Segment Start: DATA TO EXAMINE

Definition count_unused_proc_body (num : Z) (i : nat) : K S Z :=
  acquire (L_proc i) ;;
  p ← get_proc i;
  let num' := if bool_decide (p_state p <> UNUSED) then u64 (num + 1) else num in
  release (L_proc i) ;;
  mret num'.
Fixpoint count_unused_proc_from (l : list nat) (num : Z) : K S Z :=
  match l with
  | [] => mret num
  | i :: l' => num' ← count_unused_proc_body num i; count_unused_proc_from l' num'
  end.
Definition count_unused_proc : K S Z := count_unused_proc_from (seq 0 nproc) 0.

(** procdump: the lines it prints, as (pid, state, name). *)
Definition state_name (s : procstate) : string :=
  match s with
  | UNUSED => "unused" | SLEEPING => "sleep " | RUNNABLE => "runble"
  | RUNNING => "run   " | ZOMBIE => "zombie"
  end.
Definition procdump : K S (list (Z * string * list Z)) :=
  t ← getD;
  mret (p ← procs t;
        if bool_decide (p_state p = UNUSED) then []
        else [(p_pid p, state_name (p_state p), p_name p)]).

(** ** Giving up the CPU *)

Section Resume.
(** From the [swtch] away from this thread to the [swtch] back to it. *)
Context (resume : K S ()).

Definition sched : K S () :=
  p ← myproc_deref;
  h ← holding (L_proc p);
  if h =? 0 then panic "sched p->lock"
  else
    c ← mycpu;
    if negb (noff c =? 1) then panic "sched locks"
    else
      q ← get_proc p;
      if bool_decide (p_state q = RUNNING) then panic "sched running"
      else
        i ← intr_get;
        if negb (i =? 0) then panic "sched interruptible"
        else
          c ← mycpu;
          resume ;;
          c' ← mycpu;
          set_mycpu (Cpu (c_proc c') (noff c') (intena c)).

Definition yield : K S () :=
  p ← myproc_deref;
  acquire (L_proc p) ;;
  upd_proc (set_state RUNNABLE) p ;;
  sched ;;
  release (L_proc p).

Definition sleep (chan : wchan) (lk : lock) : K S () :=
  p ← myproc_deref;
  (if bool_decide (lk <> L_proc p) then acquire (L_proc p) ;; release lk else mret ()) ;;
  upd_proc (set_chan (Some chan)) p ;;
  upd_proc (set_state SLEEPING) p ;;
  sched ;;
  upd_proc (set_chan None) p ;;
  (if bool_decide (lk <> L_proc p) then release (L_proc p) ;; acquire lk else mret ()).

End Resume.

Segment End: DATA TO EXAMINE

Quote verbatim the opening lines of the listing above, ending with the line where "Definition count_unused_proc : K" appears; include both endpoints and nothing more.

Definition count_unused_proc_body (num : Z) (i : nat) : K S Z :=
  acquire (L_proc i) ;;
  p ← get_proc i;
  let num' := if bool_decide (p_state p <> UNUSED) then u64 (num + 1) else num in
  release (L_proc i) ;;
  mret num'.
Fixpoint count_unused_proc_from (l : list nat) (num : Z) : K S Z :=
  match l with
  | [] => mret num
  | i :: l' => num' ← count_unused_proc_body num i; count_unused_proc_from l' num'
  end.
Definition count_unused_proc : K S Z := count_unused_proc_from (seq 0 nproc) 0.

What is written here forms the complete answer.